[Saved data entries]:
◇ ◇ ◇ ◇ ◇
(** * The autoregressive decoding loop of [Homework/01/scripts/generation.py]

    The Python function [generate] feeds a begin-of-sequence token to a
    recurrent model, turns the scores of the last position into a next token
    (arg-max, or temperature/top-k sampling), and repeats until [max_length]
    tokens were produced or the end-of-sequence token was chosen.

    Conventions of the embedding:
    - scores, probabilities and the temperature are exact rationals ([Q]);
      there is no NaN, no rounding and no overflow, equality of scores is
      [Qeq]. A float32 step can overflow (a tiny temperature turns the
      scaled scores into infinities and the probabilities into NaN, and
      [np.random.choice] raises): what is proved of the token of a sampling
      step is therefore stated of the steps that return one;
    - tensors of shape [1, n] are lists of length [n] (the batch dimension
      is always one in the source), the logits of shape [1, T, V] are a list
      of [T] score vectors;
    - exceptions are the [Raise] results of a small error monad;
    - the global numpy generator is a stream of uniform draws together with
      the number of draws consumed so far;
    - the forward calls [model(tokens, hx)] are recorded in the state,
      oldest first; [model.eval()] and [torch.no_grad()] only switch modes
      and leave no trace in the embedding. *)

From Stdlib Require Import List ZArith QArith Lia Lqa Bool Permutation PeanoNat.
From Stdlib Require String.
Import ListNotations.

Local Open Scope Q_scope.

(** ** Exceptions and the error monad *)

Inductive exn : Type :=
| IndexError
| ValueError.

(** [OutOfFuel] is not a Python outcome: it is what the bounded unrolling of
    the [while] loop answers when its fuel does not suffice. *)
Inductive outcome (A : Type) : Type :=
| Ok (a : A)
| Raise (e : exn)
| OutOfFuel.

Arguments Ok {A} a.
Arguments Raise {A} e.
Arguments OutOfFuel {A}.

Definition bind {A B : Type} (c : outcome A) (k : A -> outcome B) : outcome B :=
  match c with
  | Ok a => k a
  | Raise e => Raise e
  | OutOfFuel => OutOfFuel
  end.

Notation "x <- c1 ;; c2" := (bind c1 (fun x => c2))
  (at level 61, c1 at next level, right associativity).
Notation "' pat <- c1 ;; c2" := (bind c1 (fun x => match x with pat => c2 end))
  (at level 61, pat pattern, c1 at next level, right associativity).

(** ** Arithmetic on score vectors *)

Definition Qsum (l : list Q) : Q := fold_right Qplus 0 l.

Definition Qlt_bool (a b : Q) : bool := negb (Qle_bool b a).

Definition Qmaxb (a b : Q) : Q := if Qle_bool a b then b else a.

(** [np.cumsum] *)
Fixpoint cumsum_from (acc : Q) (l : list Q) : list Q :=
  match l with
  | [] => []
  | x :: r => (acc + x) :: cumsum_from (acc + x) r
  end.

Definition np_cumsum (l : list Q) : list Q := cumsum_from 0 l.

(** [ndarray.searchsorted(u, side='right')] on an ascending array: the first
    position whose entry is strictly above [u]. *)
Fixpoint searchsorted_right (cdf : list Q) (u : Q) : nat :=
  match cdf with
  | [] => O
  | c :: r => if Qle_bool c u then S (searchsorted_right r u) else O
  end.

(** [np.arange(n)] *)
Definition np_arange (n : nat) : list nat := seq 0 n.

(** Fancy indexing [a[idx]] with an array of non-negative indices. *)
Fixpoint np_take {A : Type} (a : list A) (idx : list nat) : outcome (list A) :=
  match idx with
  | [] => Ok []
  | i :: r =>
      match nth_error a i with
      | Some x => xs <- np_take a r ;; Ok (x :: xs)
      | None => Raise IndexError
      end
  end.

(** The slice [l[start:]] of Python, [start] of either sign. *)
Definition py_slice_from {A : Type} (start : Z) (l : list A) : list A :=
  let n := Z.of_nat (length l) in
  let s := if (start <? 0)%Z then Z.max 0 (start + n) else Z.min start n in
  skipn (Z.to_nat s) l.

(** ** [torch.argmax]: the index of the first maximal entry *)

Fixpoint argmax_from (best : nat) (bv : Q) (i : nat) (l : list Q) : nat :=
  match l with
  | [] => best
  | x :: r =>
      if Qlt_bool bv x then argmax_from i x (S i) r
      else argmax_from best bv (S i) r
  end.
◇ ◇ ◇ ◇ ◇
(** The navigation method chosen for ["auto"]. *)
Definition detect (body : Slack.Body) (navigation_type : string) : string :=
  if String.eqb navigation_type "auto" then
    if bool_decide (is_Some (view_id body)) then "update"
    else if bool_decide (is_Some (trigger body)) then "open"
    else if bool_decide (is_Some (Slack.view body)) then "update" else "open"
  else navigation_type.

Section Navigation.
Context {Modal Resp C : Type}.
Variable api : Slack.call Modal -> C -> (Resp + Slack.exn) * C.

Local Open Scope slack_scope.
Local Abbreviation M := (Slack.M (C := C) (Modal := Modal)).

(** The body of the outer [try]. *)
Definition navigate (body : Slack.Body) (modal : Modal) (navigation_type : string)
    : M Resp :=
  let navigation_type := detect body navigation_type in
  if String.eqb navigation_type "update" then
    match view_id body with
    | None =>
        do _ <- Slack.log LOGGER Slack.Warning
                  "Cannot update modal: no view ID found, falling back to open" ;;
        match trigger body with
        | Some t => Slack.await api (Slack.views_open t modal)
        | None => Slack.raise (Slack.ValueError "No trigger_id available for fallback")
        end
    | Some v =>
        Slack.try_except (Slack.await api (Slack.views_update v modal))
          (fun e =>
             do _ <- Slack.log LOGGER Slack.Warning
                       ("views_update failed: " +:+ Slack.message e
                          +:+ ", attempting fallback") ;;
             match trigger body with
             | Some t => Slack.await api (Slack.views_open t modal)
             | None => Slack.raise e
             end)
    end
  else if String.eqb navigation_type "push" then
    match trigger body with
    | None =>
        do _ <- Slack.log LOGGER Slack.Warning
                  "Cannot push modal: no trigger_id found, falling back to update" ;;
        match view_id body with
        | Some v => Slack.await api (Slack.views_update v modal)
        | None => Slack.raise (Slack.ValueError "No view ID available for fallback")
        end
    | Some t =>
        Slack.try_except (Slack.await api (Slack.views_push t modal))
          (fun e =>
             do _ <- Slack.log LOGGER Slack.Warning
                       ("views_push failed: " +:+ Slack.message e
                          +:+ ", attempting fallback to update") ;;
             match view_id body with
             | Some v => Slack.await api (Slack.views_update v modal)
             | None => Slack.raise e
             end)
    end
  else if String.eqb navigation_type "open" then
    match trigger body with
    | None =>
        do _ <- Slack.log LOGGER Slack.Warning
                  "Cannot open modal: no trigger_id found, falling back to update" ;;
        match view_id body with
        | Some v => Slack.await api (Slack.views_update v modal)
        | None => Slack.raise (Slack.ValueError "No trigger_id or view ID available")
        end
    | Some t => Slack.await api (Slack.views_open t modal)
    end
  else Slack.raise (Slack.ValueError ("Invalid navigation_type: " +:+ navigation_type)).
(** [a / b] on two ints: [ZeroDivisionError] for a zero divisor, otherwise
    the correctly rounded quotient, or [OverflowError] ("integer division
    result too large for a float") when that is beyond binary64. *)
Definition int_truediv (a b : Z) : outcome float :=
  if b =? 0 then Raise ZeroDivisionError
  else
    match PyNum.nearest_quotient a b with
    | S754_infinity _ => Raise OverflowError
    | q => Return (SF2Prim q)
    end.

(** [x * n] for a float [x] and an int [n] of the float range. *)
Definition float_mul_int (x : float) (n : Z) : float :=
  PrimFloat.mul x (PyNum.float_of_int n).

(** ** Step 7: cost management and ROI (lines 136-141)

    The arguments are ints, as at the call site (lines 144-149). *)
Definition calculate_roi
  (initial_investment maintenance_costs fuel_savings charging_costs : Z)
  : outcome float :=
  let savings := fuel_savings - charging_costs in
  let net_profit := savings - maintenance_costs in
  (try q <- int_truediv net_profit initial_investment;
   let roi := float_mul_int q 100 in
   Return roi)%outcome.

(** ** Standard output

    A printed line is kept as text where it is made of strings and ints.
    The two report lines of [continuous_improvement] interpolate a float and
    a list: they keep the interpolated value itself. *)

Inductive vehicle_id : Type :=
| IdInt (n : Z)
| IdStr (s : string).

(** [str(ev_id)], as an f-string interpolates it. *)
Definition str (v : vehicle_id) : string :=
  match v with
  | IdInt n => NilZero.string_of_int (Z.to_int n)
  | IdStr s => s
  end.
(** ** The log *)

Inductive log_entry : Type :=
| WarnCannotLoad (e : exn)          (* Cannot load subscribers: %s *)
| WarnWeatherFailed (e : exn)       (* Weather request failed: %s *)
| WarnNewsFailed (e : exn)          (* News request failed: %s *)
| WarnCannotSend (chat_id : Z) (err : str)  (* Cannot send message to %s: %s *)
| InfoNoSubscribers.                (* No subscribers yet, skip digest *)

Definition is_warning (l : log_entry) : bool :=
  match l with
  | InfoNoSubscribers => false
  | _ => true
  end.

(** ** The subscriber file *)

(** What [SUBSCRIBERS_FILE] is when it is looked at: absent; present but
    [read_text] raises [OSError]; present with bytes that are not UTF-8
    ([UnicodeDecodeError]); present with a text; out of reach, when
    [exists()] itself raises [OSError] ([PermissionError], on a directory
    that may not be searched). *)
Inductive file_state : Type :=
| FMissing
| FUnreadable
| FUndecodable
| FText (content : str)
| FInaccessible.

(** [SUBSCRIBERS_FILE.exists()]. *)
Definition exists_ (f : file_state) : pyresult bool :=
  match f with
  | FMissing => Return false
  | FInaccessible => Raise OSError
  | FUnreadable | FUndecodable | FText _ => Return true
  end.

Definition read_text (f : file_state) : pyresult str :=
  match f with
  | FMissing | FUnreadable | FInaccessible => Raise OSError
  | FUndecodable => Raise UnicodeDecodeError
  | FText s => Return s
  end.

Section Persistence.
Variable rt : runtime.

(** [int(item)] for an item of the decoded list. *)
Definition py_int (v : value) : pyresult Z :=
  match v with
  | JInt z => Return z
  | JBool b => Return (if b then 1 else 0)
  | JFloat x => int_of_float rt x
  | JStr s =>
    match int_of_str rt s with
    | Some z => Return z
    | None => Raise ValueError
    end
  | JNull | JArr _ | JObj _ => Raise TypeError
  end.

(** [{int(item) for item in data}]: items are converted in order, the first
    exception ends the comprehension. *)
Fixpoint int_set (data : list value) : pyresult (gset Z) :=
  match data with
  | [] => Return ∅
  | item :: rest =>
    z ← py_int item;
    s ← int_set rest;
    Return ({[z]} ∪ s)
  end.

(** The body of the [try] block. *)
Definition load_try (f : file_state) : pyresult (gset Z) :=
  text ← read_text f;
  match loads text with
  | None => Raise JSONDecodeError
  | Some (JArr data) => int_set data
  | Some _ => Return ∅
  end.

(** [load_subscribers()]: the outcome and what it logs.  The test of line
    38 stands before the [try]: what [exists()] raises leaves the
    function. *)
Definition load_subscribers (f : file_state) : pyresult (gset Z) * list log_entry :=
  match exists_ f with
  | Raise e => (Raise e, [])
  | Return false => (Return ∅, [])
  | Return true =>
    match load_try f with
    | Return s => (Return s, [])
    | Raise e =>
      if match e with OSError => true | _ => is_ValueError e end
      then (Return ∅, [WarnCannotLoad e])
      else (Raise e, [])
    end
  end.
◇ ◇ ◇ ◇ ◇
[WHAT YOU HAVE TO DO]: Give back exactly the lines above starting at the line where "(** * The autoregressive" appears and ending at the line where "- tensors of" appears, both included, with no other lines.

[TASK OUTPUT]:
(** * The autoregressive decoding loop of [Homework/01/scripts/generation.py]

    The Python function [generate] feeds a begin-of-sequence token to a
    recurrent model, turns the scores of the last position into a next token
    (arg-max, or temperature/top-k sampling), and repeats until [max_length]
    tokens were produced or the end-of-sequence token was chosen.

    Conventions of the embedding:
    - scores, probabilities and the temperature are exact rationals ([Q]);
      there is no NaN, no rounding and no overflow, equality of scores is
      [Qeq]. A float32 step can overflow (a tiny temperature turns the
      scaled scores into infinities and the probabilities into NaN, and
      [np.random.choice] raises): what is proved of the token of a sampling
      step is therefore stated of the steps that return one;
    - tensors of shape [1, n] are lists of length [n] (the batch dimension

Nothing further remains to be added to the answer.